What to produce
Lines from the start of the data through the line containing "set (t := LocalTime tza now)." must be given again exactly. Leave the others out.

Records for the exercise
(** Setting the day of the month to the current one plus [k] moves the
    local time by [k] days; the new time value is that local time read
    in the zone. *)
Lemma setDate_plus tza now k :
  setDate tza (Instant now) (option_map (Z.add k) (getDate tza (Instant now))) =
  TimeClip (UTC tza (LocalTime tza now + k * msPerDay)).
Proof.
  unfold setDate, getDate, option_map. f_equal. f_equal.
  set (t := LocalTime tza now).
  unfold MakeDay. pose proof (month_range t) as M.
  rewrite (Z.div_small (MonthFromTime t) 12) by lia.
  rewrite (Z.mod_small (MonthFromTime t) 12) by lia.
  rewrite Z.add_0_r. unfold DateFromTime, DayWithinYear, MakeDate.
  pose proof (div_mod_day t) as D. lia.
Qed.




Lemma TimeClip_valid t d : TimeClip t = d -> d <> InvalidDate -> valid_date d.
Proof.
  unfold TimeClip. destruct (maxTime <? Z.abs t) eqn:E; intros <- H; [congruence|].
  simpl. apply Z.ltb_ge in E. exact E.
Qed.

Local Close Scope Z_scope.

Lemma take_greedy_sound p k cs x : forall s prev,
  take_greedy p k prev s cs = Some x ->
  exists run rest,
    s = run ++ rest /\ Forall (fun c => p c = true) run /\
    k (prev_after prev run) rest cs = Some x.
Proof.
  induction s as [|c t IH]; intros prev H; simpl in H.
  - exists [], []. repeat split; [constructor|exact H].
  - destruct (p c) eqn:Hp.
    + destruct (take_greedy p k (Some c) t cs) as [y|] eqn:E.
      * injection H as ->. destruct (IH (Some c) E) as (run & rest & Hs & F & K).
        exists (c :: run), rest. subst t. repeat split.
        -- now constructor.
        -- now rewrite prev_after_cons.
      * exists [], (c :: t). repeat split; [constructor|exact H].
    + exists [], (c :: t). repeat split; [constructor|exact H].
Qed.

Lemma take_greedy_complete p k cs : forall run prev rest,
  Forall (fun c => p c = true) run ->
  is_some (k (prev_after prev run) rest cs) = true ->
  is_some (take_greedy p k prev (run ++ rest) cs) = true.
Proof.
  induction run as [|c run IH]; intros prev rest F K.
  - rewrite prev_after_nil in K. simpl. destruct rest as [|c t]; simpl; [exact K|].
    destruct (p c); [|exact K].
    destruct (take_greedy p k (Some c) t cs); [reflexivity|exact K].
  - inversion F; subst. simpl. rewrite H1. rewrite prev_after_cons in K.
    specialize (IH (Some c) rest H2 K).
    destruct (take_greedy p k (Some c) (run ++ rest) cs); [reflexivity|discriminate].
Qed.

Lemma is_some_true (A : Type) (o : option A) : is_some o = true <-> exists x, o = Some x.
Proof.
  destruct o; simpl; split.
  - eauto.
  - reflexivity.
  - discriminate.
  - intros [x H]. discriminate.
Qed.





Local Open Scope Z_scope.

Lemma js_test_false_match ml r s : js_test ml r s = false -> js_match ml r s = None.
Proof. unfold js_test. destruct (js_match ml r s); [discriminate|reflexivity]. Qed.





Lemma due_date_cases tza now s :
  extractDueDateFromSubject tza now s =
  match js_match false dueRegex s with
  | Some m => Some (Date_of_string tza (group 1 m))
  | None =>
      if js_test false tomorrowRegex s
      then Some (TimeClip (UTC tza (LocalTime tza now + 1 * msPerDay)))
      else if js_test false nextWeekRegex s
      then Some (TimeClip (UTC tza (LocalTime tza now + 7 * msPerDay)))
      else None
  end.
Proof.
  unfold extractDueDateFromSubject, js_test.
  destruct (js_match false dueRegex s); [reflexivity|].
  destruct (js_match false tomorrowRegex s); [now rewrite setDate_plus|].
  destruct (js_match false nextWeekRegex s); [now rewrite setDate_plus|].
  reflexivity.
Qed.



Lemma extract_due_valid tza now s d :
  extractDueDateFromSubject tza now s = Some d -> d <> InvalidDate -> valid_date d.
Proof.
  rewrite due_date_cases. intros H N.
  destruct (js_match false dueRegex s) as [m|].
  - injection H as <-. unfold Date_of_string in *.
    repeat match goal with
    | |- context [match ?x with _ => _ end] => destruct x; try congruence
    end; eapply TimeClip_valid; try reflexivity; exact N.
  - destruct (js_test false tomorrowRegex s).
    { injection H as <-. eapply TimeClip_valid; [reflexivity|exact N]. }
    destruct (js_test false nextWeekRegex s); [|discriminate].
    injection H as <-. eapply TimeClip_valid; [reflexivity|exact N].
Qed.

Lemma parse_throws_on_invalid_date tza now email :
  extractDueDateFromSubject tza now
    (cleanSubjectOf (sanitizeSubject (VStr (subject email)))) = Some InvalidDate ->
  parseEmailToTask tza now email = Throw (JsError RangeError (lit "Invalid time value")).
Proof. unfold parseEmailToTask. cbv zeta. intros ->. reflexivity. Qed.

(** C4. A due date carried by a task draft is a valid date. For a
    subject whose explicit due marker denotes no date (month 13, day 45)
    the Date built from it is invalid, the logging call of
    [parseEmailToTask] throws a RangeError on it, and no task draft is
    produced. *)
Theorem due_date_of_draft_is_valid :
  (forall tza now email t d,
     parseEmailToTask tza now email = Ok t -> dueDate t = Some d -> valid_date d) /\
  (forall tza now email m,
     js_match false dueRegex (cleanSubjectOf (sanitizeSubject (VStr (subject email)))) = Some m ->
     Date_of_string tza (group 1 m) = InvalidDate ->
     parseEmailToTask tza now email =
       Throw (JsError RangeError (lit "Invalid time value"))) /\
  (forall tza now,
     extractDueDateFromSubject tza now (lit "Report due: 2024-13-45") = Some InvalidDate /\
     parseEmailToTask tza now (sample_email "Report due: 2024-13-45") =
       Throw (JsError RangeError (lit "Invalid time value"))).
Proof.
  split; [|split].
  - intros tza now email t d H Hd. pose proof (parse_ok_inv _ _ _ _ H) as I.
    cbv zeta in I. destruct I as (_ & _ & Hx & _ & _ & _ & V).
    destruct (V d Hd) as (tv & ->).
    rewrite Hx in Hd. apply (extract_due_valid _ _ _ _ Hd). discriminate.
  - intros tza now email m Hm Hi. apply parse_throws_on_invalid_date.
    rewrite due_date_cases, Hm, Hi. reflexivity.
  - intros tza now.
    assert (D : extractDueDateFromSubject tza now (lit "Report due: 2024-13-45")
                = Some InvalidDate).
    { rewrite due_date_cases.
      replace (js_match false dueRegex (lit "Report due: 2024-13-45"))
        with (Some (Found (lit "Report ") (lit "due: 2024-13-45") []
                      [(1%nat, lit "2024-13-45")]))
        by (vm_compute; reflexivity).
      reflexivity. }
    split; [exact D|].
    apply parse_throws_on_invalid_date.
    replace (cleanSubjectOf (sanitizeSubject (VStr (subject (sample_email "Report due: 2024-13-45")))))
      with (lit "Report due: 2024-13-45") by (vm_compute; reflexivity).
    exact D.
Qed.

Lemma due_date_of_draft_is_valid_witness :
  match parseEmailToTask utc_zone 1762128000000 (sample_email "Invoice due: 2024-01-15") with
  | Ok t => dueDate t = Some (Instant 1705276800000) /\ valid_date (Instant 1705276800000)
  | Throw _ => False
  end.
Proof.
  destruct (parseEmailToTask utc_zone 1762128000000 (sample_email "Invoice due: 2024-01-15"))
    as [t|e] eqn:E.
  - assert (D : dueDate t = Some (Instant 1705276800000)).
    { vm_compute in E. injection E as <-. reflexivity. }
    split; [exact D|].
    exact (proj1 due_date_of_draft_is_valid utc_zone 1762128000000 _ t _ E D).
  - vm_compute in E. discriminate.
Defined.

Local Close Scope Z_scope.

Written response
(** Setting the day of the month to the current one plus [k] moves the
    local time by [k] days; the new time value is that local time read
    in the zone. *)
Lemma setDate_plus tza now k :
  setDate tza (Instant now) (option_map (Z.add k) (getDate tza (Instant now))) =
  TimeClip (UTC tza (LocalTime tza now + k * msPerDay)).
Proof.
  unfold setDate, getDate, option_map. f_equal. f_equal.
  set (t := LocalTime tza now).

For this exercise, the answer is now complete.